Increased bilirubin following fluid resuscitation with albumin: mechanisms behind an important observation

Abstract

Dear Editor, We read with great interest the recent study of albumin versus saline in patients with sepsis from the SAFE study investigators [1]. We were especially interested to note that in septic patients treated with albumin there was a small but significant increase in serum bilirubin leading to an increase in the liver component of the Sequential Organ Failure Assessment (SOFA) score. The authors state that this finding is likely to be due to the presence of bilirubin in the albumin solution and therefore is unlikely to represent an adverse effect of albumin administration per se. We agree that this finding does not reflect an adverse effect of albumin, but we feel the likely explanation is somewhat different. Albumin has at least two binding sites for bilirubin molecules, and the binding kinetics have been well characterised [2]. In serum the majority of bilirubin is bound to albumin with a small proportion existing in the unbound form. Current assays for bilirubin measure both fractions. The most likely explanation, therefore, for the findings by the SAFE investigators is that the total bilirubin is raised in the serum as a result of bilirubin moving from tissues to plasma in response to an increased availability of binding sites for bilirubin following albumin administration.

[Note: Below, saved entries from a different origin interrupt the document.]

(** The parser and the operators raise exceptions derived from [Exception]
    ([SyntaxError], [ValueError], [TypeError], [ZeroDivisionError], ...). *)
Record CPythonLaws {value} (P : CPython value) : Prop := {
  ast_parse_exc : forall s e, ast_parse s = inl e -> is_Exception e = true;
  py_binop_exc : forall op a b e, py_binop op a b = inl e -> is_Exception e = true;
  py_unaryop_exc : forall op a e, py_unaryop op a = inl e -> is_Exception e = true;
  py_compare_exc : forall op a b e, py_compare op a b = inl e -> is_Exception e = true;
  py_bool_exc : forall a e, py_bool a = inl e -> is_Exception e = true
}.

(** [P] with another treatment of the constructs outside the allow-list. *)
Definition with_rest {value} (P : CPython value)
    (rest : dict value -> dict value -> expr value -> result value)
    : CPython value := {|
  ast_parse := @ast_parse _ P;
  py_binop := @py_binop _ P;
  py_unaryop := @py_unaryop _ P;
  py_compare := @py_compare _ P;
  py_bool := @py_bool _ P;
  py_empty_dict := @py_empty_dict _ P;
  py_eval_rest := rest
|}.

Section Eval.

Context {value : Type} {P : CPython value}.

(** [LOAD_NAME]: the locals, then the globals, then the builtins of the
    frame, which are the mapping bound to ["__builtins__"] in the globals. *)
Definition load_name (globals locals builtins : dict value) (id : string)
    : result value :=
  match get locals id with
  | Some v => ret v
  | None =>
      match get globals id with
      | Some v => ret v
      | None =>
          match get builtins id with
          | Some v => ret v
          | None => raise NameError
          end
      end
  end.
(** * publish.js: daily article generation and publishing

    A shallow embedding of [src/publish.js] and the properties of its
    title derivation, its two "ensure suffix" normalisations, its error
    paths and its start-up checks.

    JavaScript strings are sequences of UTF-16 code units; they are modelled
    as lists of code units.  The built-ins the script calls ([trim], [split],
    [includes], [endsWith], [Array.prototype.join], the regular expression
    of line 85) are modelled by executable functions that follow their
    ECMAScript definitions. *)

From Stdlib Require Import List NArith Bool Lia String Ascii Arith.
From Stdlib Require Import DecimalString.
Import ListNotations.

Set Warnings "-register-all".

Local Open Scope N_scope.
Local Open Scope list_scope.

(** ** Strings *)

Module JsString.

Definition code_unit := N.
Definition jsstring := list code_unit.

(** An ASCII literal as a JavaScript string. *)
Definition lit (s : string) : jsstring :=
  map N_of_ascii (list_ascii_of_string s).

Definition LF : code_unit := 10.
Definition CR : code_unit := 13.
Definition SPACE : code_unit := 32.
Definition QUOTE : code_unit := 34.
Definition HASH : code_unit := 35.
Definition EN_DASH : code_unit := 8211.
Definition BULLET : code_unit := 8226.
Definition ELLIPSIS : code_unit := 8230.
Definition CHECK_MARK : code_unit := 10004.

(** ECMAScript LineTerminator: LF, CR, LS, PS. *)
Definition is_line_terminator (c : code_unit) : bool :=
  (c =? 10) || (c =? 13) || (c =? 8232) || (c =? 8233).

(** ECMAScript WhiteSpace: TAB, VT, FF, ZWNBSP and the space separators. *)
Definition is_white_space (c : code_unit) : bool :=
  (c =? 9) || (c =? 11) || (c =? 12) || (c =? 32) || (c =? 160) ||
  (c =? 5760) || ((8192 <=? c) && (c <=? 8202)) || (c =? 8239) ||
  (c =? 8287) || (c =? 12288) || (c =? 65279).

(** What [String.prototype.trim] strips and what [\s] matches. *)
Definition is_space (c : code_unit) : bool :=
  is_white_space c || is_line_terminator c.

(** What [.] matches (no [s] flag): anything but a line terminator. *)
Definition is_dot (c : code_unit) : bool := negb (is_line_terminator c).

Fixpoint drop_while (p : code_unit -> bool) (s : jsstring) : jsstring :=
  match s with
  | c :: s' => if p c then drop_while p s' else s
  | [] => []
  end.

Definition trim_start (s : jsstring) : jsstring := drop_while is_space s.
Definition trim_end (s : jsstring) : jsstring :=
  rev (drop_while is_space (rev s)).

(** [s.trim()] *)
Definition trim (s : jsstring) : jsstring := trim_end (trim_start s).

Fixpoint str_eqb (a b : jsstring) : bool :=
  match a, b with
  | [], [] => true
  | x :: a', y :: b' => (x =? y) && str_eqb a' b'
  | _, _ => false
  end.

Fixpoint starts_with (s p : jsstring) {struct p} : bool :=
  match p, s with
  | [], _ => true
  | x :: p', y :: s' => (x =? y) && starts_with s' p'
  | _ :: _, [] => false
  end.

(** [s.includes(p)]: [p] occurs at some position of [s]. *)
Fixpoint includes (s p : jsstring) : bool :=
  starts_with s p ||
  match s with
  | [] => false
  | _ :: s' => includes s' p
  end.

(** [s.endsWith(p)]: the last [length p] code units of [s] are [p]. *)
Definition ends_with (s p : jsstring) : bool :=
  let n := List.length s in
  let m := List.length p in
  (m <=? n)%nat && str_eqb (skipn (n - m) s) p.

(** [s.split(sep)] for a separator of one code unit: the pieces between the
    occurrences of [sep]; never an empty array. *)
Fixpoint split (sep : code_unit) (s : jsstring) : list jsstring :=
  match s with
  | [] => [[]]
  | c :: s' =>
      if c =? sep then [] :: split sep s'
      else match split sep s' with
           | piece :: pieces => (c :: piece) :: pieces
           | [] => [[c]]
           end
  end.

(** [String(n)] for a non-negative integer. *)
Definition of_N (n : N) : jsstring :=
  lit (NilEmpty.string_of_uint (N.to_uint n)).

(** [s.padStart(2, "0")] *)
Definition pad2 (s : jsstring) : jsstring :=
  match s with
  | [] => lit "00"
  | [c] => [48; c]
  | _ => s
  end.

End JsString.
Import JsString.

(** ** The regular expression of line 85

    [/^\s*#\s+(.+?)\s*$/] has no flags: [^] and [$] are the ends of the input,
    so a match can only start at index 0.  The matcher is the backtracking
    one of the language definition, written with continuations: each
    quantifier tries its alternatives in priority order and takes the first
    one on which the rest of the pattern succeeds. *)

Module Regex.

Section Matcher.
Context {R : Type}.

(** [c*], greedy: as many as possible first, then fewer. *)
Fixpoint star_greedy (p : code_unit -> bool) (s : jsstring)
    (k : jsstring -> option R) : option R :=
  match s with
  | c :: s' =>
      if p c then
        match star_greedy p s' k with
        | Some r => Some r
        | None => k s
        end
      else k s
  | [] => k s
  end.

(** [c+], greedy. *)
Definition plus_greedy (p : code_unit -> bool) (s : jsstring)
    (k : jsstring -> option R) : option R :=
  match s with
  | c :: s' => if p c then star_greedy p s' k else None
  | [] => None
  end.

(** [c*?], lazy: as few as possible first, then more.  [acc] is what the
    quantifier has consumed so far, handed to the continuation because the
    quantifier sits in a capture group. *)
Fixpoint star_lazy (p : code_unit -> bool) (acc s : jsstring)
    (k : jsstring -> jsstring -> option R) : option R :=
  match k acc s with
  | Some r => Some r
  | None =>
      match s with
      | c :: s' => if p c then star_lazy p (acc ++ [c]) s' k else None
      | [] => None
      end
  end.

(** [(c+?)], lazy, capturing. *)
Definition plus_lazy (p : code_unit -> bool) (s : jsstring)
    (k : jsstring -> jsstring -> option R) : option R :=
  match s with
  | c :: s' => if p c then star_lazy p [c] s' k else None
  | [] => None
  end.

(** A literal code unit. *)
Definition char (x : code_unit) (s : jsstring)
    (k : jsstring -> option R) : option R :=
  match s with
  | c :: s' => if c =? x then k s' else None
  | [] => None
  end.
End Matcher.

(** [$]: succeeds at the end of the input only. *)
Definition eol {R : Type} (r : R) (s : jsstring) : option R :=
  match s with
  | [] => Some r
  | _ :: _ => None
  end.

(** [/^\s*#\s+(.+?)\s*$/.exec(line)]: [Some] of capture group 1, or [None]
    for a [null] result. *)
Definition exec_heading (line : jsstring) : option jsstring :=
  star_greedy is_space line (fun s1 =>
  char HASH s1 (fun s2 =>
  plus_greedy is_space s2 (fun s3 =>
  plus_lazy is_dot s3 (fun m1 s4 =>
  star_greedy is_space s4 (fun s5 =>
  eol m1 s5))))).

End Regex.
Import Regex.

(** ** Values read from a JSON response

    [res.json()] yields a value built from [null], booleans, numbers, strings,
    arrays and objects; reading a property that is not there yields
    [undefined].  Numbers reach this script only through string conversion
    and truthiness, so a number is represented by the text [String(n)]
    gives for it. *)

Module Json.

Inductive value :=
| VUndefined
| VNull
| VBool (b : bool)
| VNum (repr : jsstring)
| VStr (s : jsstring)
| VArr (items : list value)
| VObj (fields : list (jsstring * value)).

Inductive js_error :=
| Error (message : jsstring)   (* [new Error(message)] *)
| TypeError                    (* raised by the language itself *)
| SyntaxError                  (* a body that is not JSON *)
| FetchError.                  (* [fetch] rejected: no response at all *)

Inductive result (A : Type) :=
| Ok (a : A)
| Throw (e : js_error).
Arguments Ok {A} a.
Arguments Throw {A} e.

Definition nullish (v : value) : bool :=
  match v with
  | VUndefined | VNull => true
  | _ => false
  end.

(** The own property [k] of an object. *)
Fixpoint lookup (k : jsstring) (fields : list (jsstring * value)) : value :=
  match fields with
  | [] => VUndefined
  | (k', v) :: rest => if str_eqb k' k then v else lookup k rest
  end.

Fixpoint has_key (k : jsstring) (fields : list (jsstring * value)) : bool :=
  match fields with
  | [] => false
  | (k', _) :: rest => str_eqb k' k || has_key k rest
  end.

(** [v.name] on a value that is neither [null] nor [undefined], for the names
    this script reads ([candidates], [content], [parts], [text], [url],
    [canonical_url], [id]): no built-in prototype defines them, so only an
    object can have them. *)
Definition get_field (name : jsstring) (v : value) : value :=
  match v with
  | VObj fields => lookup name fields
  | _ => VUndefined
  end.

(** [v[0]] on a value that is neither [null] nor [undefined]. *)
Definition get_index0 (v : value) : value :=
  match v with
  | VArr (x :: _) => x
  | VStr (c :: _) => VStr [c]
  | VObj fields => lookup (lit "0") fields
  | _ => VUndefined
  end.

(** [v?.name] and [v?.[0]] *)
Definition opt_field (name : jsstring) (v : value) : value :=
  if nullish v then VUndefined else get_field name v.
Definition opt_index0 (v : value) : value :=
  if nullish v then VUndefined else get_index0 v.

(** Truthiness, as [||] tests it. *)
Definition truthy (v : value) : bool :=
  match v with
  | VUndefined | VNull => false
  | VBool b => b
  | VNum repr => negb (str_eqb repr (lit "0"))
  | VStr s => negb (str_eqb s [])
  | VArr _ | VObj _ => true
  end.

(** [a || b] *)
Definition or_else (a b : value) : value := if truthy a then a else b.

(** [String(v)].  An array is its elements joined by commas, [null] and
    [undefined] elements counting as empty; an object is ["[object Object]"]
    unless an own [toString] property, which is never callable in a parsed
    value, hides the inherited method, and then the conversion throws. *)
Fixpoint to_string (v : value) : result jsstring :=
  match v with
  | VUndefined => Ok (lit "undefined")
  | VNull => Ok (lit "null")
  | VBool true => Ok (lit "true")
  | VBool false => Ok (lit "false")
  | VNum repr => Ok repr
  | VStr s => Ok s
  | VArr items =>
      (fix join_items (l : list value) : result jsstring :=
         match l with
         | [] => Ok []
         | x :: rest =>
             match (if nullish x then Ok [] else to_string x) with
             | Throw e => Throw e
             | Ok sx =>
                 match rest with
                 | [] => Ok sx
                 | _ :: _ =>
                     match join_items rest with
                     | Throw e => Throw e
                     | Ok sr => Ok (sx ++ lit "," ++ sr)
                     end
                 end
             end
         end) items
  | VObj fields =>
      if has_key (lit "toString") fields then Throw TypeError
      else Ok (lit "[object Object]")
  end.
(** [str.isspace] on one character: CPython's [_PyUnicode_IsWhitespace]. *)
Definition isspace (c : char) : bool :=
  ((9 <=? c) && (c <=? 13)) || ((28 <=? c) && (c <=? 32))
  || (c =? 133) || (c =? 160) || (c =? 5760)
  || ((8192 <=? c) && (c <=? 8202))
  || (c =? 8232) || (c =? 8233) || (c =? 8239) || (c =? 8287) || (c =? 12288).

Fixpoint lstrip (s : str) : str :=
  match s with
  | c :: t => if isspace c then lstrip t else s
  | [] => []
  end.

Definition rstrip (s : str) : str := rev (lstrip (rev s)).

(** [text.strip()] *)
Definition strip (s : str) : str := rstrip (lstrip s).

(** The code points of general category Nd come in runs of ten, one per
    script, each starting at that script's zero (Unicode 14, the table of
    CPython 3.11).  [\d] of [re] and [int] both read them. *)
Definition Nd_zeros : list Z :=
  [48; 1632; 1776; 1984; 2406; 2534; 2662; 2790; 2918; 3046; 3174; 3302;
   3430; 3558; 3664; 3792; 3872; 4160; 4240; 6112; 6160; 6470; 6608; 6784;
   6800; 6992; 7088; 7232; 7248; 42528; 43216; 43264; 43472; 43504; 43600;
   44016; 65296; 66720; 68912; 69734; 69872; 69942; 70096; 70384; 70736;
   70864; 71248; 71360; 71472; 71904; 72016; 72784; 73040; 73120; 92768;
   92864; 93008; 120782; 120792; 120802; 120812; 120822; 123200; 123632;
   125264; 130032].

Definition decimal (c : char) : option Z :=
  match find (fun z => (z <=? c) && (c <=? z + 9)) Nd_zeros with
  | Some z => Some (c - z)
  | None => None
  end.

Definition isdecimal (c : char) : bool :=
  match decimal c with Some _ => true | None => false end.

(** The value of a run of decimal digits, most significant first. *)
Fixpoint digits_value (acc : Z) (s : str) : option Z :=
  match s with
  | [] => Some acc
  | c :: t =>
    match decimal c with
    | Some v => digits_value (10 * acc + v) t
    | None => None
    end
  end.

(** [int(s)] for the strings the program hands it: surrounding white space
    is dropped and what is left must be a non-empty run of decimal digits
    ([None] stands for [ValueError]).  Signs and underscores, which [int]
    also reads, never reach it here. *)
Definition int (s : str) : option Z :=
  match strip s with
  | [] => None
  | t => digits_value 0 t
  end.

(** Decimal digits of a non-negative integer. *)
Fixpoint dec_digits (fuel : nat) (n : Z) (acc : str) : str :=
  match fuel with
  | O => acc
  | S f =>
    let acc' := (48 + n mod 10) :: acc in
    if n <? 10 then acc' else dec_digits f (n / 10) acc'
  end.

Definition str_of_nat (n : Z) : str :=
  dec_digits (S (Z.to_nat (Z.log2 n))) n [].

(** [str(n)] for an integer. *)
Definition str_of_int (n : Z) : str :=
  if n <? 0 then 45 :: str_of_nat (- n) else str_of_nat n.

(** ["%0wd" % n] for [n >= 0]: zero-filled on the left up to width [w]. *)
Definition zfill (w : nat) (n : Z) : str :=
  let ds := str_of_nat n in
  repeat 48 (w - List.length ds) ++ ds.
(** * The AppWrapper reconciler: a shallow embedding

    This development embeds
    [internal/controller/appwrapper/appwrapper_controller.go] and states the
    lifecycle properties of the controller over it.

    Layout:
    - machine integers, durations and instants;
    - the condition ledger ([meta.SetStatusCondition] and friends);
    - the workload resource, the reconciler configuration, the collaborators
      that live outside the controller file;
    - the grace-policy evaluator and the retry-limit resolver;
    - the status aggregators;
    - [Reconcile] itself, as explicit state passing over the in-memory object
      and the persisted object;
    - the pod watch ([podMapFunc]);
    - the properties. *)

From Stdlib Require Import ZArith Lia Bool Ascii String.
From stdpp Require Import base option list strings gmap pretty.

Open Scope Z_scope.

(** ** Machine integers, durations, instants *)

(** Go's [int32]: two's complement wrap-around of a mathematical integer. *)
Definition wrap32 (z : Z) : Z := (z + 2 ^ 31) mod 2 ^ 32 - 2 ^ 31.

Definition MaxInt32 : Z := 2 ^ 31 - 1.
Definition MinInt32 : Z := - 2 ^ 31.

(** [time.Duration] is an [int64] count of nanoseconds; [time.Time] is read
    here as nanoseconds on the controller's clock.  The arithmetic the
    controller performs on them ([Add], [Sub], [Before]) is modelled on [Z]. *)
Abbreviation Duration := Z (only parsing).
Abbreviation Time := Z (only parsing).

Definition Second : Duration := 1000000000.
Definition Minute : Duration := 60 * Second.
Definition Hour : Duration := 60 * Minute.

(** The zero value of [time.Time] (January 1, year 1, 00:00 UTC). *)
Definition zeroTime : Time := -62135596800 * Second.

Definition IsZero (t : Time) : bool := bool_decide (t = zeroTime).
Definition Before (t u : Time) : bool := bool_decide (t < u).
Definition Add (t : Time) (d : Duration) : Time := t + d.
Definition Sub (t u : Time) : Duration := t - u.

(** ** The condition ledger *)

Inductive ConditionStatus : Set :=
| ConditionTrue
| ConditionFalse
| ConditionUnknown.

#[global] Instance ConditionStatus_eq_dec : EqDecision ConditionStatus.
Proof. solve_decision. Defined.

(** [metav1.Condition]. *)
Record Condition : Set := mkCondition {
  Type_ : string;
  Status : ConditionStatus;
  ObservedGeneration : Z;
  LastTransitionTime : Time;
  Reason : string;
  Message : string
}.

#[global] Instance Condition_eq_dec : EqDecision Condition.
Proof. solve_decision. Defined.

(** A condition literal as the controller writes it: only type, status,
    reason and message are given, the other fields keep their zero value. *)
Definition newCondition (ty : string) (st : ConditionStatus) (reason message : string)
  : Condition :=
  {| Type_ := ty; Status := st; ObservedGeneration := 0;
     LastTransitionTime := zeroTime; Reason := reason; Message := message |}.

(** [meta.FindStatusCondition]: the first condition of the given type. *)
Fixpoint FindStatusCondition (conditions : list Condition) (conditionType : string)
  : option Condition :=
  match conditions with
  | [] => None
  | c :: rest =>
      if decide (Type_ c = conditionType) then Some c
      else FindStatusCondition rest conditionType
  end.

(** [meta.IsStatusConditionTrue]. *)
Definition IsStatusConditionTrue (conditions : list Condition) (conditionType : string)
  : bool :=
  match FindStatusCondition conditions conditionType with
  | Some c => bool_decide (Status c = ConditionTrue)
  | None => false
  end.

(** What [meta.SetStatusCondition] does to the existing entry it found.
    [now] is the reading of [time.Now()]. *)
Definition mergeCondition (now : Time) (existing new : Condition) : Condition :=
  {| Type_ := Type_ existing;
     Status := Status new;
     ObservedGeneration := ObservedGeneration new;
     LastTransitionTime :=
       if decide (Status existing = Status new) then LastTransitionTime existing
       else if IsZero (LastTransitionTime new) then now
            else LastTransitionTime new;
     Reason := Reason new;
     Message := Message new |}.

Fixpoint updateFirst (now : Time) (new : Condition) (conditions : list Condition)
  : list Condition :=
  match conditions with
  | [] => []
  | c :: rest =>
      if decide (Type_ c = Type_ new) then mergeCondition now c new :: rest
      else c :: updateFirst now new rest
  end.
(** A chosen label that the instrument does not have stops the loop with
    [KeyError] on that label. *)
Theorem region_unknown_label :
  forall ccdinf before cnam after a b,
    (forall c, In c before ->
       exists nxtot nytot,
         pydict_get ccdinf (PStr c) = Some (PTuple [PInt nxtot; PInt nytot])) ->
    pydict_get ccdinf (PStr cnam) = None ->
    region ccdinf (before ++ cnam :: after) a b = Raise (KeyError cnam).
Proof.
  intros ccdinf before cnam after.
  induction before as [|c before IH]; intros a b H N; simpl.
  - rewrite N. reflexivity.
  - destruct (H c (or_introl eq_refl)) as (nxtot & nytot & G).
    rewrite G. apply IH; [|exact N].
    intros c' I. apply H. now right.
Qed.

Lemma region_unknown_label_witness :
  region [(PStr "r", dims 1080 1032); (PStr "g", dims 1080 1032)]
         (["r"] ++ "1" :: ["g"]) 0 0
  = Raise (KeyError "1").
Proof.
  apply (region_unknown_label
           [(PStr "r", dims 1080 1032); (PStr "g", dims 1080 1032)]
           ["r"] "1" ["g"] 0%Z 0%Z).
  - intros c [E|[]]. subst c. exists 1080%Z, 1032%Z. reflexivity.
  - reflexivity.
Defined.

(** *** The sources of rtplot *)

(** From the answers that [rtplot] accepts, a file list always goes with
    HIPER and never with the server, so that [get_ccd_pars] neither
    refuses a list of ULTRACAM files nor returns [None]. *)
Theorem resolve_sources :
  forall source inst instrument flist server,
    resolve source inst = Return (instrument, flist, server) ->
    (instrument = "HIPER" \/ (instrument = "ULTRA" /\ flist = false)) /\
    flist && server = false /\
    forall nxtot nytot Rhead_instrument get_ccd_info fs run,
      get_ccd_pars nxtot nytot Rhead_instrument get_ccd_info fs
                   instrument run flist
      <> Return None.
Proof.
  intros source inst instrument flist server H.
  assert (A : (instrument = "HIPER" \/ (instrument = "ULTRA" /\ flist = false)) /\
              flist && server = false).
  { unfold resolve in H.
    destruct (String.eqb_spec source "s") as [->|Ns];
      [|destruct (String.eqb_spec source "l") as [->|Nl]]; simpl in H.
    - destruct (String.eqb inst "u"); [inversion H; subst; auto|].
      destruct (String.eqb inst "h"); [inversion H; subst; auto|discriminate].
    - destruct (String.eqb inst "u"); [inversion H; subst; auto|].
      destruct (String.eqb inst "h"); [inversion H; subst; auto|discriminate].
    - inversion H; subst. split; [now left|].
      destruct (String.eqb source "f"); [|reflexivity].
      destruct (String.eqb_spec source "s"); [contradiction|reflexivity]. }
  destruct A as [A B]. split; [exact A|]. split; [exact B|].
  intros. apply SpoolerMore.get_ccd_pars_known_instrument.
  destruct A as [A|[A _]]; auto.
Qed.

Lemma resolve_sources_witness :
  ("HIPER" = "HIPER" \/ ("HIPER" = "ULTRA" /\ true = false)) /\
  true && false = false /\
  forall nxtot nytot Rhead_instrument get_ccd_info fs run,
    get_ccd_pars nxtot nytot Rhead_instrument get_ccd_info fs "HIPER" run true
    <> Return None.
Proof.
  apply (resolve_sources "f" "u" "HIPER" true false). reflexivity.
Defined.

End DisplayFacts.

(* ================================================================== *)
(** ** More on [averun]: what a run reads and when it writes *)

Module AverunMore.

Import Numpy Averun Samples SpoolNotions ReadFacts RunFacts.

Section Runs.

Variable crop : MCCD -> MCCD -> result MCCD.
Variable isub : CCD -> CCD -> result CCD.
Variable files : string -> bool.
(** With an empty separator [strings.Split] explodes [s] into its UTF-8
    sequences, an invalid byte becoming the encoding of U+FFFD. *)
Definition replacement : string :=
  String (ascii_of_nat 239) (String (ascii_of_nat 191) (String (ascii_of_nat 189) EmptyString)).

Definition explode (s : string) : list string :=
  map (fun rb : Z * string => if fst rb =? RuneError then replacement else snd rb) (runes s).

Definition Split (s sep : string) : list string :=
  if String.eqb sep "" then explode s else genSplit sep 0 s.

(** *** package strconv *)

Inductive NumError := ErrSyntax | ErrRange.

Definition maxUint64 : Z := 2 ^ 64 - 1.

(** The digit loop of [strconv.ParseUint(s, 10, 64)]; [n] is the value
    read so far.  Overflow is reported at the digit where it happens,
    before the rest of the string is looked at. *)
Fixpoint parseUintLoop (s : string) (n : Z) : Z * option NumError :=
  match s with
  | EmptyString => (n, None)
  | String c t =>
    let b := byte_val c in
    if (48 <=? b) && (b <=? 57) then
      let d := b - 48 in
      if n >=? maxUint64 / 10 + 1 then (maxUint64, Some ErrRange)
      else
        let n10 := n * 10 in
        let n1 := (n10 + d) mod 2 ^ 64 in
        if (n1 <? n10) || (maxUint64 <? n1) then (maxUint64, Some ErrRange)
        else parseUintLoop t n1
    else (0, Some ErrSyntax)
  end.

Definition ParseUint (s : string) : Z * option NumError :=
  if String.eqb s "" then (0, Some ErrSyntax) else parseUintLoop s 0.

(** [strconv.ParseInt(s, 10, 64)] *)
Definition ParseInt (s : string) : Z * option NumError :=
  match s with
  | EmptyString => (0, Some ErrSyntax)
  | String c t =>
    let neg := Ascii.eqb c "-" in
    let digits := if Ascii.eqb c "+" || neg then t else s in
    match ParseUint digits with
    | (_, Some ErrSyntax) => (0, Some ErrSyntax)
    | (un, _) =>
      let cutoff := 2 ^ 63 in
      if negb neg && (un >=? cutoff) then (cutoff - 1, Some ErrRange)
      else if neg && (un >? cutoff) then (- cutoff, Some ErrRange)
      else (wrapInt (if neg then - wrapInt un else wrapInt un), None)
    end
  end.

(** The fast path of [strconv.Atoi], taken for strings of 1 to 18
    bytes: the digits after an optional sign. *)
Fixpoint atoiLoop (s : string) (n : Z) : option Z :=
  match s with
  | EmptyString => Some n
  | String c t =>
    let ch := (byte_val c - 48) mod 256 in
    if ch >? 9 then None else atoiLoop t (n * 10 + ch)
  end.

(** [strconv.Atoi(s)] *)
Definition Atoi (s : string) : Z * option NumError :=
  let sLen := len s in
  if (0 <? sLen) && (sLen <? 19) then
    match s with
    | EmptyString => (0, Some ErrSyntax)
    | String c t =>
      let signed := Ascii.eqb c "-" || Ascii.eqb c "+" in
      let digits := if signed then t else s in
      if signed && (len digits <? 1) then (0, Some ErrSyntax)
      else match atoiLoop digits 0 with
           | None => (0, Some ErrSyntax)
           | Some n => (if Ascii.eqb c "-" then - n else n, None)
           end
    end
  else ParseInt s.

(** *** package bufio *)

(** [bufio.MaxScanTokenSize]: a scanner's buffer grows to this size and
    no further. *)
Definition MaxScanTokenSize : Z := 64 * 1024.

Fixpoint lastByte (s : string) : option ascii :=
  match s with
  | EmptyString => None
  | String c EmptyString => Some c
  | String _ t => lastByte t
  end.

Fixpoint dropLast (s : string) : string :=
  match s with
  | EmptyString => EmptyString
  | String _ EmptyString => EmptyString
  | String c t => String c (dropLast t)
  end.

(** [dropCR] of bufio: a line loses one trailing carriage return. *)
Definition dropCR (s : string) : string :=
  match lastByte s with
  | Some c => if Ascii.eqb c (ascii_of_nat 13) then dropLast s else s
  | None => s
  end.

Definition newline : string := String (ascii_of_nat 10) EmptyString.

(** The tokens a [bufio.Scanner] with the default [ScanLines] split
    delivers, from the newline-separated pieces of the input.  Every
    piece but the last was ended by a newline; the last is what follows
    the final newline and is a line only when it is not empty.  A piece
    that does not fit in the buffer together with its newline ends the
    scan: [Scan] returns false there and for good. *)
Fixpoint scanTokens (pieces : list string) : list string :=
  match pieces with
  | [] => []
  | [final] =>
    if String.eqb final "" then []
    else if MaxScanTokenSize <=? len final then []
    else [dropCR final]
  | piece :: rest =>
    if MaxScanTokenSize <=? len piece then []
    else dropCR piece :: scanTokens rest
  end.

(** The successive values of [scanner.Text()] in a
    [for scanner.Scan()] loop over a file with contents [data]. *)
Definition scanLines (data : string) : list string :=
  scanTokens (Split data newline).

End Go.

(** ** What the two programs share *)

(** Gauge values.  The exporter produces a [float64] in two ways only: by
    converting an [int], and from [time.Duration.Seconds].  A value is
    represented by the integer it was converted from; floating-point
    rounding is not modelled. *)
Inductive float64 : Type :=
  | ofInt (n : Z)
  | ofSeconds (nanoseconds : Z).

(** Go's [error] values, as far as the programs meet them. *)
Inductive error : Type :=
  | PathError (Op Path Err : string)
  | DecodeError (msg : string)
  | PushError (msg : string).

Definition Error (e : error) : string :=
  match e with
  | PathError op path err => op ++ " " ++ path ++ ": " ++ err
  | DecodeError msg => msg
  | PushError msg => msg
  end.

(** A path of the file system either holds a file that reads in full, or
    one that cannot be opened; a path the map does not know is absent. *)
Inductive File : Type :=
  | Contents (data : string)
  | Unreadable (reason : string).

The importance of the albumin binding sites has been investigated in vitro, and this property is exploited clinically by the molecular adsorbent recirculating system (MARS) [3]. The same investigators noticed an increase in serum bilirubin levels following administration of intravenous albumin during abdominal paracentesis, but the bilirubin/albumin ratio (BAR) remained unchanged. Lee et al. [4] observed that pre-treatment BAR is an important factor in predicting the efficacy of MARS. This mechanism may have relevance in clinical situations where scores that use bilirubin such as Child-Pugh, Model for End-Stage Liver Disease (MELD) and SOFA are used to estimate prognosis. Their prognostic ability may be improved by using BAR rather than bilirubin. Clinicians should be aware of this phenomenon not only in patients with liver disease but also in intensive treatment unit (ITU) patients with sepsis, who frequently have liver test dysfunction [5], and where use of albumin as resuscitation fluid may cause confusion if the BAR is not calculated.